What needs to be done: Quote exactly, and only, the lines of the material below from the line with "destruct (partsMatch (parts" through the line with "- apply candidatesOf_elem. eauto.".

_ _ _

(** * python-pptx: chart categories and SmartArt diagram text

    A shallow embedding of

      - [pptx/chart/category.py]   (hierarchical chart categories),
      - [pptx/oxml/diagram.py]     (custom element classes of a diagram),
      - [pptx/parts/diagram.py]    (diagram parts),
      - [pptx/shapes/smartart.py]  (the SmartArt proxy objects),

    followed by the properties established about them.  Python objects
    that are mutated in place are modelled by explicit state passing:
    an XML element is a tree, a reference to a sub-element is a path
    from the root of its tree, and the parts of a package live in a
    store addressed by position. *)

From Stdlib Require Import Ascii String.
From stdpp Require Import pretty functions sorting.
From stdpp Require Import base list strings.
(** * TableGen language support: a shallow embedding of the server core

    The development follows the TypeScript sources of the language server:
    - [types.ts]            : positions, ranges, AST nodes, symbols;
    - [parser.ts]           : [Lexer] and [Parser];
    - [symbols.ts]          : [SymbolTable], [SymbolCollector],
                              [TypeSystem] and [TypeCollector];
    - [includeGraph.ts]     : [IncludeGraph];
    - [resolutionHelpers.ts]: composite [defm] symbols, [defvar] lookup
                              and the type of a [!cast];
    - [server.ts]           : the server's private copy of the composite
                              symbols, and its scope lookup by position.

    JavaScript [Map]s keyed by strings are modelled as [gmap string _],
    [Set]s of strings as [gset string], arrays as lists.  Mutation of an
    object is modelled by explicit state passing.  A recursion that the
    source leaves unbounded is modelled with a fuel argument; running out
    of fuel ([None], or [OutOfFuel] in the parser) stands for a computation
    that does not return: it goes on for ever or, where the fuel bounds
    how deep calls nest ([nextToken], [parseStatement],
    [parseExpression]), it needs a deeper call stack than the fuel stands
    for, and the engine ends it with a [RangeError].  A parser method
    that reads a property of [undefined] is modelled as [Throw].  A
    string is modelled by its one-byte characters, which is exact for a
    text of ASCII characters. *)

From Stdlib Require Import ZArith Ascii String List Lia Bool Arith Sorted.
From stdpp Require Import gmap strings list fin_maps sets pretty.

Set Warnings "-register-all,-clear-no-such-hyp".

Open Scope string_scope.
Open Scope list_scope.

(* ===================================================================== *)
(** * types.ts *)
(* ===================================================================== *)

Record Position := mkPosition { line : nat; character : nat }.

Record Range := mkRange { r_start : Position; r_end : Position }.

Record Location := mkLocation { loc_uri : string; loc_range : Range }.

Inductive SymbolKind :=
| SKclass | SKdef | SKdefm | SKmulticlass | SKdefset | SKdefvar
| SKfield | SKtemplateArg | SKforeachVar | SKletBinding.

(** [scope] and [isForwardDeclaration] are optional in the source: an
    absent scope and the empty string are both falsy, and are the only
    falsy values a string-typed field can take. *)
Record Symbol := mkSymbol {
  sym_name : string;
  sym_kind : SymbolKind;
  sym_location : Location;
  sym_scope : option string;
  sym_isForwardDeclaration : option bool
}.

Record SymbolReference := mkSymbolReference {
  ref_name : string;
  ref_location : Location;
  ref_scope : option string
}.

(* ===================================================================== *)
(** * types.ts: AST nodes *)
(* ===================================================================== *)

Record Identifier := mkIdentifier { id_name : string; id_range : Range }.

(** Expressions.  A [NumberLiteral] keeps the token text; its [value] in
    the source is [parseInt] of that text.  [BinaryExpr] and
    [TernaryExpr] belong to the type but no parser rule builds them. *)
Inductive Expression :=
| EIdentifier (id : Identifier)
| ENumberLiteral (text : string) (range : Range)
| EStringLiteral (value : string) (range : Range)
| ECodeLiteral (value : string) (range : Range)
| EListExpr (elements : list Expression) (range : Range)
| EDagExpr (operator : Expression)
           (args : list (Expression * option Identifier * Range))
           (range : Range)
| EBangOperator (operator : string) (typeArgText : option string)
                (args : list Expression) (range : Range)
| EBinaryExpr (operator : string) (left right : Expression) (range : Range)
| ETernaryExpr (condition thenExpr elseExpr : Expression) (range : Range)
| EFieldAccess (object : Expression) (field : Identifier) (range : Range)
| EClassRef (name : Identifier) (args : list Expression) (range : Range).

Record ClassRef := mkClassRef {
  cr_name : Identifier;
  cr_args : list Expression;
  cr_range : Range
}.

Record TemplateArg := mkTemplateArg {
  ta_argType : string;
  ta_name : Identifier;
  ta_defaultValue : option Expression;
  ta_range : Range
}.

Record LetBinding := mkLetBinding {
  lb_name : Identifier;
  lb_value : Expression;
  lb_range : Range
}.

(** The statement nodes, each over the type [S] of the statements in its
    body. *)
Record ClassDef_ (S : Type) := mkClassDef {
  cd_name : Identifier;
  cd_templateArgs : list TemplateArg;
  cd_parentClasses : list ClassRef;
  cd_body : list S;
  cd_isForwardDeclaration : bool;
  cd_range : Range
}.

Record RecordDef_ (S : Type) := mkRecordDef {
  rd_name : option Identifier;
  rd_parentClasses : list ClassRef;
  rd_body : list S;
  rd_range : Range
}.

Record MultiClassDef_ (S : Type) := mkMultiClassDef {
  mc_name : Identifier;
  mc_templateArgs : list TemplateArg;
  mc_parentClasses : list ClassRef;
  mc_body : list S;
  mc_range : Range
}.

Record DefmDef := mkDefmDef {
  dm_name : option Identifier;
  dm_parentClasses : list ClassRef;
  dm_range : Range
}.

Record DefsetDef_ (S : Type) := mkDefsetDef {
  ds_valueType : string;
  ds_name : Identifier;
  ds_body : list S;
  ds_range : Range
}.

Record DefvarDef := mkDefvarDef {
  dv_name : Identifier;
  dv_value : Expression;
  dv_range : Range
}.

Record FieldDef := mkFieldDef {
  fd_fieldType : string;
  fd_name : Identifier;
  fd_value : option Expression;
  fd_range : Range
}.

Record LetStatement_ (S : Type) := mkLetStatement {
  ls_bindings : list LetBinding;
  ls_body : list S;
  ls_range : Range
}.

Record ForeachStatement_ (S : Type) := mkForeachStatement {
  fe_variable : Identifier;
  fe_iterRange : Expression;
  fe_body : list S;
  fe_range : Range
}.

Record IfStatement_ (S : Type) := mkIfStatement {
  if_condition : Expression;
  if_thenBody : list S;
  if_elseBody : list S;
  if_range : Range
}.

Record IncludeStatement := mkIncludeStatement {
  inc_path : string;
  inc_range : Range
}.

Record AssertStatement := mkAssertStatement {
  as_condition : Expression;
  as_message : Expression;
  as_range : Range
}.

_ _ _

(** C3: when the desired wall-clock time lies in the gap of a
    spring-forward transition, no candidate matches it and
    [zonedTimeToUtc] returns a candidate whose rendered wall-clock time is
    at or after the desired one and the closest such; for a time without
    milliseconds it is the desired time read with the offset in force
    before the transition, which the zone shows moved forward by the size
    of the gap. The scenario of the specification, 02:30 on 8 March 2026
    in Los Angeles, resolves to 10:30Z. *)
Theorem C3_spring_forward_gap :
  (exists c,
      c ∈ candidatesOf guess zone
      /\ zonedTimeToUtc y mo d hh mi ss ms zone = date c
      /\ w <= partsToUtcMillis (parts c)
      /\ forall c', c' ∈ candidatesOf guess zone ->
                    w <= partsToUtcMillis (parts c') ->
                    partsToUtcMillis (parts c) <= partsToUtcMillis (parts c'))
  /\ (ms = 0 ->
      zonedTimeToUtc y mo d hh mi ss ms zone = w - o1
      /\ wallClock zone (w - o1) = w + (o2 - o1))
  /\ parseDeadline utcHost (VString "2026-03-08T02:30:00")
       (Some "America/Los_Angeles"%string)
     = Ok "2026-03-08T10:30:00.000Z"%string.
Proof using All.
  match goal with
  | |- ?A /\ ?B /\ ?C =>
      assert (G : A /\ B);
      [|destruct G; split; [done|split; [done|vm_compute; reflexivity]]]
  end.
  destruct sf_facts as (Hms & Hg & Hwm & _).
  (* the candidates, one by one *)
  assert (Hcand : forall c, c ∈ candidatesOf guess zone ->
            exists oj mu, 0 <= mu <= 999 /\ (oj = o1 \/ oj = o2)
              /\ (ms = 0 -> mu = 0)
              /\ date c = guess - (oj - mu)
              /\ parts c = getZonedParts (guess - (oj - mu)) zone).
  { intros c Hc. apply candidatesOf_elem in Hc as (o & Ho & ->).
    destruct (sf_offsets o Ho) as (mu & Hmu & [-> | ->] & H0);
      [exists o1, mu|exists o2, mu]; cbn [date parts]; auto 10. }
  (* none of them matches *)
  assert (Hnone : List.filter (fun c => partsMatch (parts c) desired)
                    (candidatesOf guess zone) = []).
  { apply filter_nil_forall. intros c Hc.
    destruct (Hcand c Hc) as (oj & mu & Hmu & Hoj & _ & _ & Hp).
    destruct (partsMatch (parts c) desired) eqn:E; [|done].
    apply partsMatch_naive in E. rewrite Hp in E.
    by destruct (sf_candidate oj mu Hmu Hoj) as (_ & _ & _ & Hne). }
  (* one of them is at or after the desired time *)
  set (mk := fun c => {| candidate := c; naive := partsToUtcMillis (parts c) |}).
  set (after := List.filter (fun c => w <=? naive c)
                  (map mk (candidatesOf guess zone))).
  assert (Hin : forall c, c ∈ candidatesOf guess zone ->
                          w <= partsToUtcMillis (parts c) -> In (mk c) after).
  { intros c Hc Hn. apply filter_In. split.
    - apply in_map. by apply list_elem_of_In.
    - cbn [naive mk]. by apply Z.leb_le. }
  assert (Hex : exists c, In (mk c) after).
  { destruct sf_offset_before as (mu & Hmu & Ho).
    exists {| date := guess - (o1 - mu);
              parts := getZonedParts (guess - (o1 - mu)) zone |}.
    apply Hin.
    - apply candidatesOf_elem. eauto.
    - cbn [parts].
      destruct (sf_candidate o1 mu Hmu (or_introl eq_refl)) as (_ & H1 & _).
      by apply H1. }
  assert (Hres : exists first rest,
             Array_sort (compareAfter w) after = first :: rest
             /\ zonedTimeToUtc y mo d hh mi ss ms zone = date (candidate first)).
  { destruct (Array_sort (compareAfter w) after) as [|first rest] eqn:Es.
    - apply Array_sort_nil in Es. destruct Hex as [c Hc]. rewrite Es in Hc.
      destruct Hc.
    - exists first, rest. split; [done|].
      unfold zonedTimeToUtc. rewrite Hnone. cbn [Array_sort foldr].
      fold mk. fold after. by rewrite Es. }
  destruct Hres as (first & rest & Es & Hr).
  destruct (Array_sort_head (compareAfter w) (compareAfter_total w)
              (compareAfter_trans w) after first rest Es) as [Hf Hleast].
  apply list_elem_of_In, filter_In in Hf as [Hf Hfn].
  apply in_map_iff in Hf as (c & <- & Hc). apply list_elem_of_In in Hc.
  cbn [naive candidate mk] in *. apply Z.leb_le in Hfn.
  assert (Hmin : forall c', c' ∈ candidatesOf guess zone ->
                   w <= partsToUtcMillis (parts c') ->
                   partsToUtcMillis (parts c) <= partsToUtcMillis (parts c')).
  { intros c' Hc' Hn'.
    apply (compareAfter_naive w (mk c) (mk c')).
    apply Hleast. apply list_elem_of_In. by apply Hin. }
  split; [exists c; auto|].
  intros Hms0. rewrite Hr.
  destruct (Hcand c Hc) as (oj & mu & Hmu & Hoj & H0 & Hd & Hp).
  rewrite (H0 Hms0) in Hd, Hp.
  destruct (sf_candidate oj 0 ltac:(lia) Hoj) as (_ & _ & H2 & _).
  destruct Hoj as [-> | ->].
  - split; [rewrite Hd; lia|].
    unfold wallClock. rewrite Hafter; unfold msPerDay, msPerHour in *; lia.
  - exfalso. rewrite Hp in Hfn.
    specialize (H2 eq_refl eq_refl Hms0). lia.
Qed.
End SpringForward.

_ _ _

Answer space:
    destruct (partsMatch (parts c) desired) eqn:E; [|done].
    apply partsMatch_naive in E. rewrite Hp in E.
    by destruct (sf_candidate oj mu Hmu Hoj) as (_ & _ & _ & Hne). }
  (* one of them is at or after the desired time *)
  set (mk := fun c => {| candidate := c; naive := partsToUtcMillis (parts c) |}).
  set (after := List.filter (fun c => w <=? naive c)
                  (map mk (candidatesOf guess zone))).
  assert (Hin : forall c, c ∈ candidatesOf guess zone ->
                          w <= partsToUtcMillis (parts c) -> In (mk c) after).
  { intros c Hc Hn. apply filter_In. split.
    - apply in_map. by apply list_elem_of_In.
    - cbn [naive mk]. by apply Z.leb_le. }
  assert (Hex : exists c, In (mk c) after).
  { destruct sf_offset_before as (mu & Hmu & Ho).
    exists {| date := guess - (o1 - mu);
              parts := getZonedParts (guess - (o1 - mu)) zone |}.
    apply Hin.
    - apply candidatesOf_elem. eauto.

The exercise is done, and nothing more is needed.